EXTRACTED RECORDS START

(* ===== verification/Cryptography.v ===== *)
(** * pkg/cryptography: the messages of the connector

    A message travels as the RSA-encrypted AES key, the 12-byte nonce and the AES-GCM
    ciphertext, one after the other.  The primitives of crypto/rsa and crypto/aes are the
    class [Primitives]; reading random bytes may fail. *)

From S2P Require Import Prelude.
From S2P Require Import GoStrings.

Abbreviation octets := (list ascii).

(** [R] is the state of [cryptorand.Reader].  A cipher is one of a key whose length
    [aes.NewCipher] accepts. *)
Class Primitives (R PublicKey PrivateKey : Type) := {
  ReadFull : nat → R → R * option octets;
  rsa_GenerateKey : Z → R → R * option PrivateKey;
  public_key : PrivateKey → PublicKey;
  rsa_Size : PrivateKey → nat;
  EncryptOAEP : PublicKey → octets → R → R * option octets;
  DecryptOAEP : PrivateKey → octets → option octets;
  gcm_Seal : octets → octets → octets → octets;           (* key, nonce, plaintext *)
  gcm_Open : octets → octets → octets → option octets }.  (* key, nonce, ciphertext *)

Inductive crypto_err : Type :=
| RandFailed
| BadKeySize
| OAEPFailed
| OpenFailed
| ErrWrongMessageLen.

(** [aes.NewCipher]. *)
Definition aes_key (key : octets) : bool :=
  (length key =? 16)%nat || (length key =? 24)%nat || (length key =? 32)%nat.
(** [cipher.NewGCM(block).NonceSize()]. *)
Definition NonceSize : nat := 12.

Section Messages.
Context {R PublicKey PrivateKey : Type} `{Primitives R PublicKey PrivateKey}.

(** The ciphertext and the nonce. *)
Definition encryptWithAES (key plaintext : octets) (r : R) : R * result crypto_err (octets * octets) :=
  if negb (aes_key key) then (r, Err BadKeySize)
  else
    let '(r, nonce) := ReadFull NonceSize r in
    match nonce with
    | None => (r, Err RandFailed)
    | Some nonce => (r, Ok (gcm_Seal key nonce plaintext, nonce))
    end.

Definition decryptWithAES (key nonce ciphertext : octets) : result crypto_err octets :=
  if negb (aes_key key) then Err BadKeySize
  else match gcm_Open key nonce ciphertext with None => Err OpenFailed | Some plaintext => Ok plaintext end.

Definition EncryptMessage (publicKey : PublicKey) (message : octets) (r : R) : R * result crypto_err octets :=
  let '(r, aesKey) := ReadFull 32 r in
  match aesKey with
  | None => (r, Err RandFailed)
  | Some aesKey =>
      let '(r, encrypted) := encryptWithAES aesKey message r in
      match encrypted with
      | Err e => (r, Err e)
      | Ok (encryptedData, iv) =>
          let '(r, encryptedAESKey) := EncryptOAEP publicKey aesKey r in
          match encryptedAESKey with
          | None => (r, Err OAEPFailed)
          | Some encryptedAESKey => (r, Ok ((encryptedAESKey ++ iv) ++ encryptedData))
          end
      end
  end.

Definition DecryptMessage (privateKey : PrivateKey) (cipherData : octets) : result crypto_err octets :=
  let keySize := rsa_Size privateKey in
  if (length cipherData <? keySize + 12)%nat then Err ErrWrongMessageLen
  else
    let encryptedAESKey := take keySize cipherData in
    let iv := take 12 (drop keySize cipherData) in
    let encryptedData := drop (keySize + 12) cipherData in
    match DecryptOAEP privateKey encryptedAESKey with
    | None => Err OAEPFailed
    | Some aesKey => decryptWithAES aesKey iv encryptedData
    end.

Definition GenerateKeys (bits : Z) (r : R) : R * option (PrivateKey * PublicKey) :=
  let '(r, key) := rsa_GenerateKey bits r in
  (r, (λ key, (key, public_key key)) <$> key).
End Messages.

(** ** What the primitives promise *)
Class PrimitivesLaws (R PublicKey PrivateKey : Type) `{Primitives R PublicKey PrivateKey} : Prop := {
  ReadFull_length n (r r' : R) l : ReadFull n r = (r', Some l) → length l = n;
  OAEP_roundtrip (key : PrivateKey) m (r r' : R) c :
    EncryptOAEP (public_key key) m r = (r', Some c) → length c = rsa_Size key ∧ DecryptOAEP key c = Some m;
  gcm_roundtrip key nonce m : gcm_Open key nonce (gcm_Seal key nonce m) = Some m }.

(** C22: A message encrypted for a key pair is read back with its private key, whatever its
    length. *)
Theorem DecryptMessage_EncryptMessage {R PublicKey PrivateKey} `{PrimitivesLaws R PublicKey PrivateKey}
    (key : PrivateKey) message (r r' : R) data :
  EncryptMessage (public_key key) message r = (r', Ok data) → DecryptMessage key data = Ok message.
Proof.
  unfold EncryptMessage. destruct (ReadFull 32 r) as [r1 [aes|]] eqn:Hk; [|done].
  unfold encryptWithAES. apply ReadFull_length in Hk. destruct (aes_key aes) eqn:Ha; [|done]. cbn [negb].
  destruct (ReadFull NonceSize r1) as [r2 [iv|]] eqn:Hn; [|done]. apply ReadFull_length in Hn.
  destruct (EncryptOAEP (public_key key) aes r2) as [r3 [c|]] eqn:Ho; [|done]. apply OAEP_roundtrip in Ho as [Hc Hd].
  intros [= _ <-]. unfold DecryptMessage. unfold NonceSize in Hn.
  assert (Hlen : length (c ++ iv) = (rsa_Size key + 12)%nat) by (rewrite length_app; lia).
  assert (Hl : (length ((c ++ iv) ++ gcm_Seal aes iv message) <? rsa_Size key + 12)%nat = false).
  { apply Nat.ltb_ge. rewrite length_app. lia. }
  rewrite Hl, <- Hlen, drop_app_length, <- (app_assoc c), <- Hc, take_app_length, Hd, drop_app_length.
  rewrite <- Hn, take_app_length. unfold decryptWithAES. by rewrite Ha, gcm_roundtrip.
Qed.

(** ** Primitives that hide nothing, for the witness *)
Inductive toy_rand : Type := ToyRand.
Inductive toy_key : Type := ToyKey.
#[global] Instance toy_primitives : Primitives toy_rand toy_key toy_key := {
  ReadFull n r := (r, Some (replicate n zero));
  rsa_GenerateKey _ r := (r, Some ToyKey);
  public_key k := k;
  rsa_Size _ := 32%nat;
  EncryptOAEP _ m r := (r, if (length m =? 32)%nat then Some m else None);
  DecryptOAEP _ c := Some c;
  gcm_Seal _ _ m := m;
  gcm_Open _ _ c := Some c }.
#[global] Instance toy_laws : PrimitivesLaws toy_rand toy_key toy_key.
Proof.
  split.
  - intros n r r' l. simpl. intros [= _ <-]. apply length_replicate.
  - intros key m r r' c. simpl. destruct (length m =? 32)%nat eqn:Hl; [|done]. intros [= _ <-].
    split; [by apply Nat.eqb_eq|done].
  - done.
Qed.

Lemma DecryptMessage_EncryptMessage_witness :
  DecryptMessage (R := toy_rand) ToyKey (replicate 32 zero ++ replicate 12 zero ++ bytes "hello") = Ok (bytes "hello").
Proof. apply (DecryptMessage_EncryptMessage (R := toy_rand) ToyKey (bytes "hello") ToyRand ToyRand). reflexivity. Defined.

EXTRACTED RECORDS END

* [WHAT TO DO] Please copy the line holding "split; [by apply Nat.eqb_eq|done]." and all lines after it to the end of the records, exactly, and nothing else.

* [SOLUTION TO THIS PROBLEM]
    split; [by apply Nat.eqb_eq|done].
  - done.
Qed.

Lemma DecryptMessage_EncryptMessage_witness :
  DecryptMessage (R := toy_rand) ToyKey (replicate 32 zero ++ replicate 12 zero ++ bytes "hello") = Ok (bytes "hello").
Proof. apply (DecryptMessage_EncryptMessage (R := toy_rand) ToyKey (bytes "hello") ToyRand ToyRand). reflexivity. Defined.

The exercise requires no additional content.